Traditional satellite remote sensing relies on full-image downlink before ground-based analysis, suffering from bandwidth constraints that induce delays of hours to days. Existing onboard machine learning (ML) approaches typically perform isolated inference per satellite, resulting in cross-satellite and cross-task redundancy that exacerbates power consumption and computational overhead. This paper proposes the first distributed collaborative inference framework tailored for satellite constellations, reframing intelligent image analysis as a “space–ground cooperative decision-making” problem. Our approach innovatively integrates a multi-task shared backbone network, a ground-station query-driven dynamic filtering and ranking mechanism, and a resource-aware scheduling strategy—enabling inter-satellite computational load sharing, global priority prediction, and early-stage redundancy elimination. In simulation, the average per-image computation time is reduced by 1.9×, and the end-to-end latency (from first contact to delivery) 90th-percentile drops from 51 to 21 minutes, significantly enhancing timeliness-critical applications such as disaster response.

Low-latency delivery of satellite imagery is essential for time-critical applications such as disaster response, intelligence, and infrastructure monitoring.

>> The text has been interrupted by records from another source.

(** No call fails while the ramdisk is prepared. *)
Record config_good : Prop := {
  cg_ramdisk : disk_ramdisk_path c <> None;
  cg_vendor : vendor_good (c_vendor c);
  cg_vendor_overlay : overlay_env_good (c_vendor_overlay c);
  cg_macmu_overlay : overlay_env_good (c_macmu_overlay c);
  cg_in : in_good (be_in (c_bootconfig c));
  cg_blob : be_blob (c_bootconfig c) = None;
  cg_out : out_good (be_out (c_bootconfig c)) }.

Lemma writeable_nonempty n : n ∈ written_names -> join d n <> [].
Proof.
  intros Hn. unfold join. destruct d as [|x d']; [|destruct n; repeat case_match; done].
  unfold written_names in Hn. rewrite !elem_of_cons in Hn. destruct Hn as [->|[->|[->|[->|H%elem_of_nil]]]]; done.
Qed.

Lemma vendor_stage_good base b f :
  config_good -> base ∈ inputs c -> f !! base = Some b ->
  (forall p image, vendorBootPath c = Some p -> f !! p = Some image ->
    Z.of_nat (length image) < 2 ^ 63 /\ exists v, vendor_image image v) ->
  exists s f', use_vendor_boot c base f = (inr s, f').
Proof.
  intros [_ Gv (G1 & G2 & G3) _ _ _ _] Hb Fb Hi. unfold use_vendor_boot. rewrite !writeable_join.
  destruct (vendorBootPath c) as [p|] eqn:Ep; [|by eexists _, _]. destruct (f !! p) as [image|] eqn:Fi; [|by eexists _, _].
  pose proof (inputs_vendor _ _ Ep) as Hp. destruct (Hi p image eq_refl Fi) as (Hs & v & Hv).
  rewrite (proj1 (extract_good _ f p _ image Fi (input_neq _ _ Hp ltac:(name_in)) (writeable_nonempty _ ltac:(name_in)) Hs Gv)
    v Hv). cbn [Z.eqb negb].
  rewrite (overlay_good _ _ _ _ _ b v); [by eexists _, _|..]; try done.
  - apply input_neq; [done|name_in].
  - apply written_neq; [name_in..|done].
  - apply writeable_nonempty. name_in.
  - rewrite lookup_insert_ne; [done|]. apply not_eq_sym, input_neq; [done|name_in].
  - apply lookup_insert_eq.
Qed.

However, traditional pipelines rely on downlinking all captured images before analysis, introducing delays of hours to days due to restricted communication bandwidth. To address these bottlenecks, emerging systems perform onboard machine learning to prioritize which images to transmit. However, these solutions typically treat each satellite as an isolated compute node, limiting scalability and efficiency. Redundant inference across satellites and tasks further strains onboard power and compute costs, constraining mission scope and responsiveness. We present EarthSight, a distributed runtime framework that redefines satellite image intelligence as a distributed decision problem between orbit and ground. EarthSight introduces three core innovations: (1) multi-task inference on satellites using shared backbones to amortize computation across multiple vision tasks; (2) a ground-station query scheduler that aggregates user requests, predicts priorities, and assigns compute budgets to incoming imagery; and (3) dynamic filter ordering, which integrates model selectivity, accuracy, and execution cost to reject low-value images early and conserve resources. EarthSight leverages global context from ground stations and resource-aware adaptive decisions in orbit to enable constellations to perform scalable, low-latency image analysis within strict downlink bandwidth and onboard power budgets. Evaluations using a prior established satellite simulator show that EarthSight reduces average compute time per image by 1.9x and lowers 90th percentile end-to-end latency from first contact to delivery from 51 to 21 minutes compared to the state-of-the-art baseline.